Data listing:
__________

(** C1 as stated fails: with a response writer that reports no failure,
    [Render] of an unregistered name returns no error at all, so the caller
    does not receive the not-found error, bare or wrapped. *)
Lemma Render_unregistered_returns_write_result :
  templates Sample.empty !! "missing.html" = None /\
  Sample.run (Render "" "missing.html" tt Sample.ctx) Sample.empty = Val ("", None) /\
  ~ (exists w e,
       Sample.run (Render "" "missing.html" tt Sample.ctx) Sample.empty = Val (w, Some e) /\
       rootCause e = TemplateNotFound "missing.html").
Proof.
  split; [reflexivity|]. split; [reflexivity|].
  intros (w & e & Hr & _). vm_compute in Hr. discriminate Hr.
Qed.

(** ** Reload mode: a recompilation that fails *)

Section ReloadFailure.
Context `{H : Host}.

(** C2 (as amended). In reload mode, when the recompilation of a registered
    view fails, [Render] logs the compile error, writes a no-content
    response with status 500 and returns the result of that write.  Nothing
    is executed and nothing reaches [w]: there is no fallback to the
    artifact the view held, which is dropped from the view. *)
Theorem Render_reload_failure (s : State) w nm data c p v e :
  autoReload s = true ->
  templates s !! nm = Some p ->
  heap s !! p = Some v ->
  ParseFS (templateFuncs s) (Base (name v)) (fsys s) (patternsOf v) = Err e ->
  exists s',
    Render w nm data c s = (Val (w, NoContent c StatusInternalServerError), s') /\
    trace s' = (trace s ++ [DebugCtx "Render"; Debug "register template";
                            ErrorCtx "failed to load template" (parseError v e);
                            WriteNoContent StatusInternalServerError])%list /\
    heap s' !! p = Some (setTemplate None v) /\
    templates s' = templates s.
Proof.
  intros Hr Hn Hp He. eexists. split.
  - eapply Render_lookup_failed.
    rewrite (lookupTemplate_reload _ nm p v); [|done..].
    simpl. rewrite He. reflexivity.
  - simpl. rewrite lookup_insert_eq. repeat split.
    by rewrite <- !app_assoc.
Qed.

End ReloadFailure.

Lemma Render_reload_failure_witness :
  let s := setFsys Sample.brokenViews Sample.reloading in
  let v := mkView "layout.html" "pages/index.html" ""
             (Some (Sample.mkTmpl "index.html" []
                      [("layout.html", "layout"); ("index.html", "index")])) in
  exists s',
    Render "old" "index.html" tt Sample.ctx s
      = (Val ("old", NoContent Sample.ctx StatusInternalServerError), s') /\
    trace s' = (trace s ++ [DebugCtx "Render"; Debug "register template";
                            ErrorCtx "failed to load template"
                              (parseError v (External "unclosed action"));
                            WriteNoContent StatusInternalServerError])%list /\
    heap s' !! 0%nat = Some (setTemplate None v) /\
    templates s' = templates s.
Proof.
  intros s v.
  apply (Render_reload_failure s "old" "index.html" tt Sample.ctx 0%nat v
           (External "unclosed action")); reflexivity.
Defined.

(** C2 as stated fails: the compile error is logged, not returned.  With a
    response writer that reports no failure the caller gets no error. *)
Lemma Render_reload_failure_returns_write_result :
  let s := setFsys Sample.brokenViews Sample.reloading in
  autoReload s = true /\
  Sample.run (compileTemplate 0%nat) s =
    Val (Some (Wrapped "failed to parse template pages/index.html"
                 (External "unclosed action"))) /\
  Sample.run (Render "" "index.html" tt Sample.ctx) s = Val ("", None) /\
  ~ (exists w e, Sample.run (Render "" "index.html" tt Sample.ctx) s = Val (w, Some e)).
Proof.
  repeat split; try (vm_compute; reflexivity).
  intros (w & e & Hr). vm_compute in Hr. discriminate Hr.
Qed.

(** ** Compiling a view *)

Section Compile.
Context `{H : Host}.

(** C5. [compileTemplate] hands the engine the pattern list
    [layout?, includes?, page] in this order, asks for one artifact named
    after the base name of the page file and bound to the shared function
    map, and on success stores that artifact in the view and the view in the
    registry under the base name, inserting or overwriting. *)
Theorem compileTemplate_success (s : State) p v t :
  heap s !! p = Some v ->
  ParseFS (templateFuncs s) (Base (name v)) (fsys s)
    ((if bool_decide (layout v = "") then [] else [layout v]) ++
     (if bool_decide (includes v = "") then [] else [includes v]) ++
     [name v])%list = Ok t ->
  exists s',
    compileTemplate p s = (Val None, s') /\
    templates s' = <[Base (name v) := p]> (templates s) /\
    heap s' = <[p := mkView (layout v) (name v) (includes v) (Some t)]> (heap s) /\
    fsys s' = fsys s /\ autoReload s' = autoReload s /\
    templateFuncs s' = templateFuncs s.
Proof.
  intros Hp Ht. rewrite (compileTemplate_run _ _ _ Hp), patternsOf_eq.
  replace (ParseFS _ _ _ _) with (Ok t).
  - eexists. split; [reflexivity|]. by repeat split.
  - rewrite <- Ht. do 2 f_equal; repeat case_bool_decide; congruence.
Qed.

End Compile.
(** No neighbour that passes the threshold is lost, and no result is made
    up: there are at most as many results as neighbours. *)
Lemma collect_complete (self : SemanticSearcher) (query : Query)
    (hits : list (Q * Z)) (results : list SearchResult) :
  collect self query hits = Found results ->
  (length results <= length hits)%nat
  /\ forall d idx doc_id doc,
       In (d, idx) hits -> idx <> (-1)%Z ->
       py_index (doc_ids (vector_index self)) idx = Some doc_id ->
       documents self !! doc_id = Some doc ->
       min_score query <= 1 / (1 + d) ->
       exists r, In r results /\ document r = doc /\ score r = 1 / (1 + d).
Proof.
  revert results. induction hits as [|[d0 idx0] hits IH]; intros results; simpl.
  - intros [= <-]. split; [reflexivity|]. intros d idx doc_id doc [].
  - assert (Hskip :
      collect self query hits = Found results ->
      (idx0 = (-1)%Z
       \/ (exists doc_id,
             py_index (doc_ids (vector_index self)) idx0 = Some doc_id
             /\ (documents self !! doc_id = None
                 \/ Qle_bool (min_score query) (1 / (1 + d0)) = false))) ->
      (length results <= S (length hits))%nat
      /\ forall d idx doc_id doc,
           (d0, idx0) = (d, idx) \/ In (d, idx) hits -> idx <> (-1)%Z ->
           py_index (doc_ids (vector_index self)) idx = Some doc_id ->
           documents self !! doc_id = Some doc ->
           min_score query <= 1 / (1 + d) ->
           exists r, In r results /\ document r = doc
                     /\ score r = 1 / (1 + d)).
    { intros H Hwhy. destruct (IH _ H) as [Hlen Hall]. split; [lia|].
      intros d idx doc_id doc [[= <- <-]|Hin] Hne Hpy Hdoc Hmin.
      - exfalso. destruct Hwhy as [->|(doc_id0 & Hpy0 & [Hnone|Hlow])].
        + contradiction.
        + rewrite Hpy in Hpy0. injection Hpy0 as <-. congruence.
        + apply Qle_bool_iff in Hmin. congruence.
      - eapply Hall; eauto. }
    destruct (idx0 =? -1)%Z eqn:Eidx.
    { apply Z.eqb_eq in Eidx. intros H. apply Hskip; auto. }
    apply Z.eqb_neq in Eidx.
    destruct (py_index (doc_ids (vector_index self)) idx0) as [doc_id0|]
      eqn:Epy; [|discriminate].
    destruct (documents self !! doc_id0) as [doc0|] eqn:Edoc.
    2:{ intros H. apply Hskip; eauto. }
    destruct (Qeq_bool (1 + d0) 0); [discriminate|].
    destruct (Qle_bool (min_score query) (1 / (1 + d0))) eqn:Emin.
    2:{ intros H. apply Hskip; eauto. }
    destruct (collect self query hits) as [rs| |]; try discriminate.
    intros [= <-]. destruct (IH _ eq_refl) as [Hlen Hall].
    split; [simpl; lia|].
    intros d idx doc_id doc [[= <- <-]|Hin] Hne Hpy Hdoc Hmin.
    + rewrite Hpy in Epy. injection Epy as ->.
      rewrite Hdoc in Edoc. injection Edoc as ->.
      eexists. split; [left; reflexivity|]. split; reflexivity.
    + destruct (Hall d idx doc_id doc Hin Hne Hpy Hdoc Hmin)
        as (r & Hr & Hrest).
      exists r. split; [right; exact Hr | exact Hrest].
Qed.
(* ===== verification/Dag.v ===== *)
(** * The dependency graph of a pipeline: [internal/dag]

    [Build] derives the graph and refuses a pipeline with no execution order;
    [findCycle] is its depth-first search, [TopoLevels] Kahn's algorithm,
    [FileInputs] and [TypeCheck] the two readings of a definition's ports.
    The recursive closure [visit] runs on fuel: the path it extends never
    repeats a step, so one unit per step and one more is always enough
    ([visit_fuel]). *)

From S2P Require Import Prelude Bytes Proto.

Record Graph : Type := mkGraph
  { stepIDs : list string;
    dependents : gmap string (list string);
    indegree : gmap string Z }.

Inductive BuildError : Type :=
| ErrNilPipeline
| ErrEmptyStepID (pipeline : string)
| ErrDuplicateStep (pipeline id : string)
| ErrUnknownStep (e : Edge) (id : string)
| ErrCycle (pipeline : string) (path : list string).

(** [m[k]] of a Go map holding slices or ints: the zero value when absent. *)
Definition get_list {A} (m : gmap string (list A)) (k : string) : list A := default [] (m !! k).
Definition get_int (m : gmap string Z) (k : string) : Z := default 0 (m !! k).

Definition empty_graph : Graph := mkGraph [] ∅ ∅.

(** ** [Build] *)

Definition add_step (pid : string) (acc : gset string * Graph) (s : Step)
  : result BuildError (gset string * Graph) :=
  let '(known, g) := acc in
  let id := step_id s in
  if decide (id = "") then Err (ErrEmptyStepID pid)
  else if decide (id ∈ known) then Err (ErrDuplicateStep pid id)
  else Ok ({[id]} ∪ known,
           mkGraph (stepIDs g ++ [id]) (dependents g) (<[id := 0]> (indegree g))).

Definition add_edge (known : gset string) (acc : gset (string * string) * Graph) (e : Edge)
  : result BuildError (gset (string * string) * Graph) :=
  let '(seen, g) := acc in
  let from := from_step e in let to := to_step e in
  if decide (from ∉ known) then Err (ErrUnknownStep e from)
  else if decide (to ∉ known) then Err (ErrUnknownStep e to)
  else if decide ((from, to) ∈ seen) then Ok (seen, g)
  else Ok ({[(from, to)]} ∪ seen,
           mkGraph (stepIDs g)
             (<[from := get_list (dependents g) from ++ [to]]> (dependents g))
             (<[to := get_int (indegree g) to + 1]> (indegree g))).

Definition sort_dependents (g : Graph) : Graph :=
  mkGraph (stepIDs g) (sort_strings <$> dependents g) (indegree g).

Definition sort_ids (g : Graph) : Graph :=
  mkGraph (sort_strings (stepIDs g)) (dependents g) (indegree g).

(** ** [findCycle] *)

Inductive Colour : Type := white | grey | black.

#[export] Instance Colour_eq_dec : EqDecision Colour.
Proof. solve_decision. Defined.

Record dfs : Type := mkDfs { colour : gmap string Colour; dpath : list string }.

Definition colour_of (st : dfs) (id : string) : Colour := default white (colour st !! id).

Inductive visited : Type :=
| Found (cycle : list string)
| Finished
| OutOfFuel.

(** The tail of the current path from [d] on, closed by [d]. *)
Fixpoint close_cycle (d : string) (path : list string) : option (list string) :=
  match path with
  | [] => None
  | x :: rest => if decide (x = d) then Some ((x :: rest) ++ [d]) else close_cycle d rest
  end.

(** [for _, d := range g.dependents[id]], with the recursive call as [rec]. *)
Fixpoint visit_dependents (rec : string → dfs → dfs * visited) (ds : list string) (st : dfs)
  : dfs * visited :=
  match ds with
  | [] => (st, Finished)
  | d :: ds' =>
      match colour_of st d with
      | grey => match close_cycle d (dpath st) with
                | Some c => (st, Found c)
                | None => visit_dependents rec ds' st
                end
      | white => match rec d st with
                 | (st', Finished) => visit_dependents rec ds' st'
                 | r => r
                 end
      | black => visit_dependents rec ds' st
      end
  end.

Fixpoint visit (g : Graph) (fuel : nat) (id : string) (st : dfs) : dfs * visited :=
  match fuel with
  | O => (st, OutOfFuel)
  | S fuel' =>
      let st1 := mkDfs (<[id := grey]> (colour st)) (dpath st ++ [id]) in
      match visit_dependents (visit g fuel') (get_list (dependents g) id) st1 with
      | (st2, Finished) => (mkDfs (<[id := black]> (colour st2)) (removelast (dpath st2)), Finished)
      | r => r
      end
  end.

Definition visit_fuel_for (g : Graph) : nat := S (length (stepIDs g)).

Fixpoint find_from (g : Graph) (ids : list string) (st : dfs) : visited :=
  match ids with
  | [] => Finished
  | id :: ids' =>
      match colour_of st id with
      | white => match visit g (visit_fuel_for g) id st with
                 | (st', Finished) => find_from g ids' st'
                 | (_, r) => r
                 end
      | _ => find_from g ids' st
      end
  end.

Definition findCycle (g : Graph) : visited := find_from g (stepIDs g) (mkDfs ∅ []).

Definition Build (p : option Pipeline) : result BuildError Graph :=
  match p with
  | None => Err ErrNilPipeline
  | Some p =>
      '(known, g) ← fold_result (add_step (pl_id p)) (∅, empty_graph) (pl_steps p);
      '(_, g) ← fold_result (add_edge known) (∅, sort_ids g) (pl_edges p);
      let g := sort_dependents g in
      match findCycle g with
      | Finished => Ok g
      | Found path => Err (ErrCycle (pl_id p) path)
      | OutOfFuel => Err (ErrCycle (pl_id p) [])
      end
  end.

Definition Dependents (g : Graph) (id : string) : list string := get_list (dependents g) id.

(** ** [TopoLevels] *)

Definition release (acc : gmap string Z * list string) (d : string) : gmap string Z * list string :=
  let '(remaining, next) := acc in
  let n := get_int remaining d - 1 in
  (<[d := n]> remaining, if decide (n = 0) then next ++ [d] else next).

Definition take_step (g : Graph) (acc : gmap string Z * list string) (id : string)
  : gmap string Z * list string :=
  let '(remaining, next) := acc in
  foldl release (delete id remaining, next) (get_list (dependents g) id).

Fixpoint topo_loop (g : Graph) (fuel : nat) (remaining : gmap string Z) (level : list string)
  : list (list string) :=
  match fuel, level with
  | _, [] => []
  | O, _ => []
  | S fuel', _ =>
      let '(remaining', next) := foldl (take_step g) (remaining, []) level in
      level :: topo_loop g fuel' remaining' (sort_strings next)
  end.

Definition TopoLevels (g : Graph) : list (list string) :=
  topo_loop g (S (length (stepIDs g))) (indegree g)
    (filter (λ id, get_int (indegree g) id = 0) (stepIDs g)).

(** ** [FileInputs] *)

Inductive FileError : Type :=
| ErrNoSuchFile (step path port : string)
| ErrNoDigest (path : string).

Definition files_by_path (p : Pipeline) : gmap string File :=
  foldl (λ m f, <[file_path f := f]> m) ∅ (pl_files p).

Definition file_input (step : Step) (byPath : gmap string File) (b : FileInput)
  : result FileError InputRef :=
  match byPath !! fi_path b with
  | None => Err (ErrNoSuchFile (step_id step) (fi_path b) (fi_port b))
  | Some f =>
      if decide (d_hex (file_digest f) = "") then Err (ErrNoDigest (fi_path b))
      else Ok (mkInputRef (fi_port b) (file_digest f) "")
  end.

Definition FileInputs (p : Pipeline) (step : option Step) : result FileError (list InputRef) :=
  match step with
  | None => Ok []
  | Some s =>
      fold_result (λ out b, r ← file_input s (files_by_path p) b; Ok (out ++ [r]))
        [] (step_file_inputs s)
  end.

(** ** [TypeCheck] *)

Inductive DiagMessage : Type :=
| EdgeSourceUndefined | EdgeTargetUndefined
| NoOutputPort | NoInputPort
| KindMismatch (from to : string)
| SchemaMismatch (from to : string)
| BothUntyped
| CarriesNoFile (path : string)
| BindsUndeclaredPort (path : string).

Record Diagnostic : Type := mkDiag
  { diag_step : string; diag_port : string; diag_message : DiagMessage }.

Definition untyped : string := "an untyped port".

Definition findPort (ports : list Port) (name : string) : option Port :=
  snd <$> list_find (λ p, port_name p = name) ports.

Definition describe (t : option PortKind) : string :=
  match t with
  | Some (PortBlob _) => "blob"
  | Some (PortStructured _ _) => "structured"
  | None => untyped
  end.

Definition incompatible (from to : option PortKind) : option DiagMessage :=
  if decide (describe from ≠ describe to) then Some (KindMismatch (describe from) (describe to))
  else match from, to with
       | Some (PortStructured fs _), Some (PortStructured ts _) =>
           if decide (fs ≠ ts) then Some (SchemaMismatch fs ts) else None
       | _, _ => if decide (describe from = untyped) then Some BothUntyped else None
       end.

Definition steps_by_id (p : Pipeline) : gmap string Step :=
  foldl (λ m s, <[step_id s := s]> m) ∅ (pl_steps p).

Definition check_edge (steps : gmap string Step) (e : Edge) : list Diagnostic :=
  match steps !! from_step e with
  | None => [mkDiag (from_step e) (from_port e) EdgeSourceUndefined]
  | Some from =>
  match steps !! to_step e with
  | None => [mkDiag (to_step e) (to_port e) EdgeTargetUndefined]
  | Some to =>
  match findPort (step_outputs from) (from_port e) with
  | None => [mkDiag (step_id from) (from_port e) NoOutputPort]
  | Some out =>
  match findPort (step_inputs to) (to_port e) with
  | None => [mkDiag (step_id to) (to_port e) NoInputPort]
  | Some inp =>
  match incompatible (port_type out) (port_type inp) with
  | Some why => [mkDiag (step_id to) (port_name inp) why]
  | None => []
  end end end end end.

Definition check_binding (carried : gset string) (step : Step) (b : FileInput) : list Diagnostic :=
  if decide (fi_path b ∉ carried)
  then [mkDiag (step_id step) (fi_port b) (CarriesNoFile (fi_path b))]
  else match findPort (step_inputs step) (fi_port b) with
       | None => [mkDiag (step_id step) (fi_port b) (BindsUndeclaredPort (fi_path b))]
       | Some _ => []
       end.

Definition checkFileBindings (p : Pipeline) : list Diagnostic :=
  let carried : gset string := list_to_set (file_path <$> pl_files p) in
  mjoin ((λ s, mjoin (check_binding carried s <$> step_file_inputs s)) <$> pl_steps p).

Definition TypeCheck (p : option Pipeline) : list Diagnostic :=
  match p with
  | None => []
  | Some p => mjoin (check_edge (steps_by_id p) <$> pl_edges p) ++ checkFileBindings p
  end.
Lemma edges_init ids : edges_done ids [] (∅, mkGraph ids ∅ ∅).
Proof.
  unfold edges_done, get_list, get_int, npred. simpl. setoid_rewrite lookup_empty. simpl.
  split_and!; try set_solver; try done.
  - intros; apply NoDup_nil_2.
  - intros y. rewrite (filter_ext_in _ (λ _, False)) by set_solver.
    by induction ids.
Qed.

Lemma edges_init_of ids g :
  stepIDs g = ids → dependents g = ∅ → (∀ y, get_int (indegree g) y = 0) →
  edges_done ids [] (∅, g).
Proof.
  intros Hi Hd Hz. pose proof (edges_init ids) as H. unfold edges_done in *. simpl in *.
  rewrite Hd. destruct H as (?&?&?&?&?&Hn). split_and!; try done.
  intros y. by rewrite Hz, <-Hn.
Qed.

Lemma npred_perm deps S S' y : S ≡ₚ S' → npred deps S y = npred deps S' y.
Proof. intros HP. unfold npred. by rewrite HP. Qed.

Lemma assemble_graph p g : assemble p = Ok g → graph_of p g ∧ "" ∉ step_ids p.
Proof.
  unfold assemble. intros H. res_inv.
  destruct r as [known g1]. apply (fold_result_inv steps_done) in E;
    [|by split_and!; set_solver || apply NoDup_nil_2|by eauto using add_step_done].
  destruct E as (-> & Hids & Hnd & Hne & Hdep & Hz). cbn beta iota in H. res_inv. destruct r as [seen g2].
  assert (Hset : list_to_set (map step_id (pl_steps p)) =@{gset string}
                 list_to_set (sort_strings (step_ids p))).
  { apply set_eq. intros x. rewrite !elem_of_list_to_set, elem_of_sort_strings. done. }
  rewrite Hset in E. apply (fold_result_inv (edges_done (sort_strings (step_ids p)))) in E.
  - destruct E as (Hseen & Hi & Hd & Hdnd & Hk & Hin). cbn beta iota in H. res_inv. subst g. split; [|done].
    split; unfold Dependents, sort_dependents; simpl; try done.
    + intros x y. rewrite get_list_sorted, elem_of_sort_strings, Hd, Hseen. done.
    + intros x. rewrite get_list_sorted, NoDup_sort_strings. done.
    + intros x y Hxy%Hseen%Hk. by rewrite !elem_of_sort_strings in Hxy.
    + intros y. by rewrite npred_sorted, Hin, Hi.
  - apply edges_init_of; simpl; rewrite ?Hids; done.
  - intros pre x c c'. apply add_edge_done. by apply NoDup_sort_strings.
Qed.

Lemma assemble_ok p :
  "" ∉ step_ids p → NoDup (step_ids p) →
  (∀ x y, edge_rel p x y → x ∈ step_ids p ∧ y ∈ step_ids p) →
  ∃ g, assemble p = Ok g.
Proof.
  intros Hne Hnd Hk. unfold assemble.
  destruct (fold_result_ok steps_done (add_step (pl_id p)) (∅, empty_graph) (pl_steps p))
    as ([known g1] & -> & (-> & Hids & _ & _ & Hdep & Hz)).
  { by split_and!; set_solver || apply NoDup_nil_2. }
  { intros pre x post c Heq HP. destruct (add_step_ok (pl_id p) pre x post c) as [c' Hc'];
      [by rewrite <-Heq..|done|]. exists c'. eauto using add_step_done. }
  simpl. set (ids := step_ids p) in *.
  destruct (fold_result_ok (edges_done (sort_strings ids)) (add_edge (list_to_set ids))
    (∅, sort_ids g1) (pl_edges p)) as ([seen g2] & E & _).
  - apply edges_init_of; simpl; rewrite ?Hids; done.
  - intros pre e post c Heq HP.
    assert (Hset : list_to_set ids =@{gset string} list_to_set (sort_strings ids)).
    { apply set_eq. intros x. by rewrite !elem_of_list_to_set, elem_of_sort_strings. }
    rewrite Hset. destruct (Hk (from_step e) (to_step e)) as [Hf Ht].
    { exists e. rewrite Heq. set_solver. }
    destruct (add_edge_ok (sort_strings ids) pre e c) as [c' Hc'];
      rewrite ?elem_of_sort_strings; try done.
    exists c'. split; [done|]. eapply add_edge_done; [by apply NoDup_sort_strings|done..].
  - unfold ids in E. unfold step_ids in E. rewrite E. simpl. eauto.
Qed.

__________

Task objective:
Copy out precisely the lines from the line with "simpl. rewrite He. reflexivity." to the line with "Val (Some (Wrapped" in the material above, including those two lines and omitting all the rest.

Response to this task:
    simpl. rewrite He. reflexivity.
  - simpl. rewrite lookup_insert_eq. repeat split.
    by rewrite <- !app_assoc.
Qed.

End ReloadFailure.

Lemma Render_reload_failure_witness :
  let s := setFsys Sample.brokenViews Sample.reloading in
  let v := mkView "layout.html" "pages/index.html" ""
             (Some (Sample.mkTmpl "index.html" []
                      [("layout.html", "layout"); ("index.html", "index")])) in
  exists s',
    Render "old" "index.html" tt Sample.ctx s
      = (Val ("old", NoContent Sample.ctx StatusInternalServerError), s') /\
    trace s' = (trace s ++ [DebugCtx "Render"; Debug "register template";
                            ErrorCtx "failed to load template"
                              (parseError v (External "unclosed action"));
                            WriteNoContent StatusInternalServerError])%list /\
    heap s' !! 0%nat = Some (setTemplate None v) /\
    templates s' = templates s.
Proof.
  intros s v.
  apply (Render_reload_failure s "old" "index.html" tt Sample.ctx 0%nat v
           (External "unclosed action")); reflexivity.
Defined.

(** C2 as stated fails: the compile error is logged, not returned.  With a
    response writer that reports no failure the caller gets no error. *)
Lemma Render_reload_failure_returns_write_result :
  let s := setFsys Sample.brokenViews Sample.reloading in
  autoReload s = true /\
  Sample.run (compileTemplate 0%nat) s =
    Val (Some (Wrapped "failed to parse template pages/index.html"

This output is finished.